How long does it take to get sequencing data? What are the QC checkpoints during the prep?
As discussed in the batching section, most of the 10X Genomics library preps are split into three days. Preparation of single nuclei ATAC libraries typically takes two days, while Multiome projects or projects with add-ons such as feature barcoding/cell surface protein libraries may require an extra day to finish the additional set of libraries. Though we try to work through this process as quickly as possible, these three days of work may occasionally be spread over a slightly longer period depending on our current workload and staffing situation at the time of submission.
Once we are finished with the libraries, we will pass them to the DNA Sequencing facility for a relatively low-depth MiSeq sequencing run, which provides important library QC information. The turnaround time for the MiSeq tends to be approximately 3-5 business days. Depending on the type of library, we may then send you a summary of the MiSeq data and a recommendation for or against proceeding with the NovaSeq. At this point we will wait for confirmation from you before we submit paperwork to DNA Sequencing to move the samples into the NovaSeq queue. ATAC and Visium libraries will typically go directly into the NovaSeq queue after the MiSeq is completed. The typical turnaround time for NovaSeq data is approximately 1-2 weeks.
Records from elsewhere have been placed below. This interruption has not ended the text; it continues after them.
Lemma get_eq (c : Config) :
  get c =
  match valueRequestor (this c) with
  | None => (Resolved (lastValue (this c)), c)
  | Some f =>
      let c1 := mkConfig (this c) (snd (f (world c))) (log c ++ [EvRequest]) in
      match fst (f (world c)) with
      | Threw e => (Thrown e, c1)
      | Promised (Rejects e) => (Rejected e, c1)
      | Promised NeverSettles => (Pending, c1)
      | Returned newValue | Promised (Fulfils newValue) =>
          (Resolved newValue, snd (notifyOfExternalUpdate newValue c1))
      end
  end.
Proof.
  unfold get, bind, read_this, call_requestor, ret.
  destruct (valueRequestor (this c)) as [f|]; [|reflexivity].
  destruct (f (world c)) as [r w]; simpl.
  destruct r as [u|e|[u|e|]]; try reflexivity;
    destruct (notifyOfExternalUpdate u _); reflexivity.
Qed.


Lemma SFeqb_refl (f : spec_float) : f <> S754_nan -> SFeqb f f = true.
Proof.
  intros Hf. unfold SFeqb.
  destruct f as [[|]|[|]| |[|] m e]; cbn; try reflexivity; try congruence.
  all: now rewrite Z.compare_refl, Pos.compare_cont_refl.
Qed.

Lemma strict_equals_refl (x : JsValue) : x <> NaN -> strict_equals x x = true.
Proof.
  intros Hx. destruct x; cbn; try reflexivity.
  - apply Bool.eqb_reflx.
  - apply SFeqb_refl. intros ->. now apply Hx.
  - apply Z.eqb_refl.
  - apply String.eqb_refl.
  - apply Pos.eqb_refl.
  - apply Pos.eqb_refl.
  - apply Pos.eqb_refl.
Qed.

Lemma differs_self (x : JsValue) : x <> NaN -> differs x x = false.
Proof.
  intros Hx. unfold differs, strict_not_equals.
  rewrite (strict_equals_refl x Hx). apply andb_false_r.
Qed.

Lemma differs_nonempty (value last : JsValue) :
  differs value last = true -> is_empty value = false.
Proof.
  unfold differs. intros H. apply andb_prop in H as [H _].
  now apply negb_true_iff in H.
Qed.

Lemma notify_this (value : JsValue) (c : Config) :
  this (snd (notifyOfExternalUpdate value c)) =
  if differs value (lastValue (this c)) then stored value (this c) else this c.
Proof.
  rewrite notifyOfExternalUpdate_eq. cbn [snd].
  now destruct (differs value (lastValue (this c))).
Qed.

Lemma notify_log (value : JsValue) (c : Config) :
  log (snd (notifyOfExternalUpdate value c)) =
  log c ++ (if differs value (lastValue (this c))
            then update_events value (this c) else []).
Proof.
  rewrite notifyOfExternalUpdate_eq. cbn [snd].
  destruct (differs value (lastValue (this c))); [reflexivity|].
  now rewrite app_nil_r.
Qed.

Lemma notify_keeps_nonempty (value : JsValue) (c : Config) :
  is_empty (lastValue (this c)) = false ->
  is_empty (lastValue (this (snd (notifyOfExternalUpdate value c)))) = false.
Proof.
  intros H. rewrite notify_this.
  destruct (differs value (lastValue (this c))) eqn:D; [|exact H].
  cbn [stored lastValue]. now apply differs_nonempty in D.
Qed.

Lemma set_this (value : JsValue) (c : Config) :
  this (snd (set value c)) = this c
  \/ this (snd (set value c)) = this (snd (notifyOfExternalUpdate value c)).
Proof.
  rewrite set_eq. destruct (valueForwarder (this c)) as [f|]; [|now right].
  cbv zeta. destruct (fst (f value (world c))) as [u|e|[u|e|]]; cbn [snd this];
    try (now left); right; now rewrite !notify_this.
Qed.

Lemma get_this (c : Config) :
  this (snd (get c)) = this c
  \/ exists v, this (snd (get c)) = this (snd (notifyOfExternalUpdate v c)).
Proof.
  rewrite get_eq. destruct (valueRequestor (this c)) as [f|]; [|now left].
  cbv zeta. destruct (fst (f (world c))) as [u|e|[u|e|]]; cbn [snd this];
    try (now left); right; exists u; now rewrite !notify_this.
Qed.

Lemma run_op_keeps_nonempty (op : Op) (c : Config) :
  is_empty (lastValue (this c)) = false ->
  is_empty (lastValue (this (run_op op c))) = false.
Proof.
  intros H. destruct op as [value| |value|name l]; cbn [run_op].
  - destruct (set_this value c) as [-> | ->]; [exact H|].
    now apply notify_keeps_nonempty.
  - destruct (get_this c) as [-> | [v ->]]; [exact H|].
    now apply notify_keeps_nonempty.
  - now apply notify_keeps_nonempty.
  - exact H.
Qed.

Lemma run_ops_keeps_nonempty (ops : list Op) (c : Config) :
  is_empty (lastValue (this c)) = false ->
  is_empty (lastValue (this (run_ops ops c))) = false.
Proof.
  revert c. induction ops as [|op ops IH]; intros c H; [exact H|].
  cbn. apply IH. now apply run_op_keeps_nonempty.
Qed.

(** *** The job queue *)

Lemma call_forwarder_eq (f : Forwarder) (value : JsValue) (c : Config) :
  call_forwarder f value c =
  (fst (f value (world c)),
   mkConfig (this c) (snd (f value (world c))) (log c ++ [EvForward value])).
Proof. unfold call_forwarder. now destruct (f value (world c)). Qed.

Lemma call_requestor_eq (f : Requestor) (c : Config) :
  call_requestor f c =
  (fst (f (world c)),
   mkConfig (this c) (snd (f (world c))) (log c ++ [EvRequest])).
Proof. unfold call_requestor. now destruct (f (world c)). Qed.

Lemma filter_update_events (value : JsValue) (o : Value) :
  filter is_update_event (update_events value o) = update_events value o.
Proof.
  unfold update_events. cbn. do 2 f_equal.
  induction (observers o) as [|l ls IH]; [reflexivity|]. cbn. now rewrite IH.
Qed.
Throughout this process we will have four QC checkpoints. The first is the examination of the cells/nuclei on our Countess II cell counter, where we will assess factors such as viability, proportion of single cells versus aggregates, presence of debris, etc. Proceeding beyond this point commits you to the cost of the reagents for the library prep, even if the samples fail at a later checkpoint. The second QC checkpoint is the cDNA yield at the end of the second section of the library prep. Though this is highly variable depending on the cell type and sample condition, very low cDNA yield can be an indicator of poor quality initial samples or issues with the sample prep process. Unfortunately this result can occasionally occur even with cells that look intact on the Countess II, an outcome that seems to correlate with excessively lengthy or stressful sample prep conditions.
The third QC checkpoint is the final library QC, during which we will measure the library yield and evaluate the libraries on the Agilent Tapestation. In almost all cases where the cDNA yield was good, the final library QC will look fine. The final QC checkpoint is the MiSeq data.
How does the initial analysis of the NovaSeq data work?
The first step involved in the analysis will be to run the data through the Cell Ranger pipeline available from 10X (or the Space Ranger pipeline for Visium data). In addition to providing QC data from the libraries, this pipeline will perform the clustering of cells within the data. The results can be visualized in 10X’s free Loupe Browser software. 10X Genomics has some very handy tutorials for learning how Cell Ranger and Loupe Browser work, complete with example data sets for you to practice with.
Please understand: GEC staff are not trained bioinformaticians, and we are not involved in the downstream sequencing data analysis. We can discuss some of the QC aspects of the results and offer our interpretation, but we strongly encourage you to take advantage of the UWBC Bioinformatics Resource Center’s analysis service for the initial Cell Ranger pipeline, even if you or a colleague are familiar with these data sets. In addition to the Cell Ranger service being relatively inexpensive compared to the rest of the costs for the project, the BRC’s knowledge and experience will be of much more use to you if the analysis requires any troubleshooting with libraries from lower quality samples.